Saved data entries:
*** Block opens ***

(** C6.  A tick of a running game in which the moved ball is at
    [x <= PADDLE_WIDTH] with its [y] within the paddle: [vx] changes
    sign, [x] is put on the paddle's face, [vy] (as the top/bottom test
    left it) receives [(hitPos - 0.5) * 0.5], the score grows by one and
    the game goes on. *)
Theorem paddle_hit (sample : F32.float) (s : Pong.State) :
  let b := Pong.ballState (Pong.moveBall s) in
  let vy_walls :=
    if F32.leb (Pong.y b) (F32.of_int 0)
       || F32.geb (Pong.y b) (F32.of_int (Pong.SCREEN_HEIGHT - Pong.BALL_SIZE))
    then F32.neg (Pong.vy b) else Pong.vy b in
  let hitFraction :=
    F32.div (F32.sub (Pong.y b) (Pong.paddleTop s)) (F32.of_int Pong.PADDLE_HEIGHT) in
  let s' := Pong.updateGame sample s in
  Pong.gameOver s = false ->
  Int.INT_MIN <= Pong.score s < Int.INT_MAX ->
  F32.leb (Pong.x b) (F32.of_int Pong.PADDLE_WIDTH) = true ->
  F32.geb (Pong.y b) (Pong.paddleTop s) = true ->
  F32.leb (Pong.y b) (Pong.paddleBottom s) = true ->
  Pong.vx (Pong.ballState s') = F32.neg (Pong.vx (Pong.ballState s))
  /\ Pong.x (Pong.ballState s') = F32.of_int Pong.PADDLE_WIDTH
  /\ Pong.vy (Pong.ballState s')
     = F32.add vy_walls (F32.mul (F32.sub hitFraction (F32.lit 1 2)) (F32.lit 1 2))
  /\ Pong.score s' = Pong.score s + 1
  /\ Pong.gameOver s' = false.
Proof.
  intros b vy_walls hitFraction s' Hplay Hscore Hx Htop Hbot.
  subst s'. rewrite (pong_updateGame_playing _ _ Hplay).
  destruct (pong_updatePaddle_frame sample (Pong.checkCollisions (Pong.moveBall s)))
    as (-> & -> & -> & _).
  set (m := Pong.moveBall s) in *.
  destruct (pong_wallCheck_frame m) as (Wx & Wy & Wvx & Wp & Wsc & Wgo & _).
  pose proof (pong_wallCheck_vy m) as Wvy.
  assert (Hx' : F32.leb (Pong.x (Pong.ballState (Pong.wallCheck m)))
                        (F32.of_int Pong.PADDLE_WIDTH) = true)
    by (rewrite Wx; exact Hx).
  unfold Pong.checkCollisions.
  rewrite (pong_paddle_excludes_right _ Hx').
  unfold Pong.paddleCheck. rewrite Hx'.
  unfold Pong.paddleBottom, Pong.spin, Pong.hitPos.
  rewrite (pong_paddleTop_wallCheck m), Wy.
  change (Pong.paddleTop m) with (Pong.paddleTop s).
  unfold Pong.paddleBottom in Hbot. fold b. rewrite Htop, Hbot.
  cbn [andb Pong.playHitSound Pong.play Pong.set_score Pong.set_ball
       Pong.ballState Pong.vx Pong.x Pong.vy Pong.score Pong.gameOver].
  rewrite Wvx, Wvy, Wsc, Wgo. fold b.
  repeat split; try reflexivity.
  - apply wrap32_id. unfold Int.INT_MIN, Int.INT_MAX in *. lia.
  - exact Hplay.
Qed.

*** Block closes ***

- [Instructions to follow] Both the first line of the data above and the line with "Pong.vy (Pong.ballState s')" must be included; please return exactly those lines and the ones between them.

- [Finished exercise]
(** C6.  A tick of a running game in which the moved ball is at
    [x <= PADDLE_WIDTH] with its [y] within the paddle: [vx] changes
    sign, [x] is put on the paddle's face, [vy] (as the top/bottom test
    left it) receives [(hitPos - 0.5) * 0.5], the score grows by one and
    the game goes on. *)
Theorem paddle_hit (sample : F32.float) (s : Pong.State) :
  let b := Pong.ballState (Pong.moveBall s) in
  let vy_walls :=
    if F32.leb (Pong.y b) (F32.of_int 0)
       || F32.geb (Pong.y b) (F32.of_int (Pong.SCREEN_HEIGHT - Pong.BALL_SIZE))
    then F32.neg (Pong.vy b) else Pong.vy b in
  let hitFraction :=
    F32.div (F32.sub (Pong.y b) (Pong.paddleTop s)) (F32.of_int Pong.PADDLE_HEIGHT) in
  let s' := Pong.updateGame sample s in
  Pong.gameOver s = false ->
  Int.INT_MIN <= Pong.score s < Int.INT_MAX ->
  F32.leb (Pong.x b) (F32.of_int Pong.PADDLE_WIDTH) = true ->
  F32.geb (Pong.y b) (Pong.paddleTop s) = true ->
  F32.leb (Pong.y b) (Pong.paddleBottom s) = true ->
  Pong.vx (Pong.ballState s') = F32.neg (Pong.vx (Pong.ballState s))
  /\ Pong.x (Pong.ballState s') = F32.of_int Pong.PADDLE_WIDTH
  /\ Pong.vy (Pong.ballState s')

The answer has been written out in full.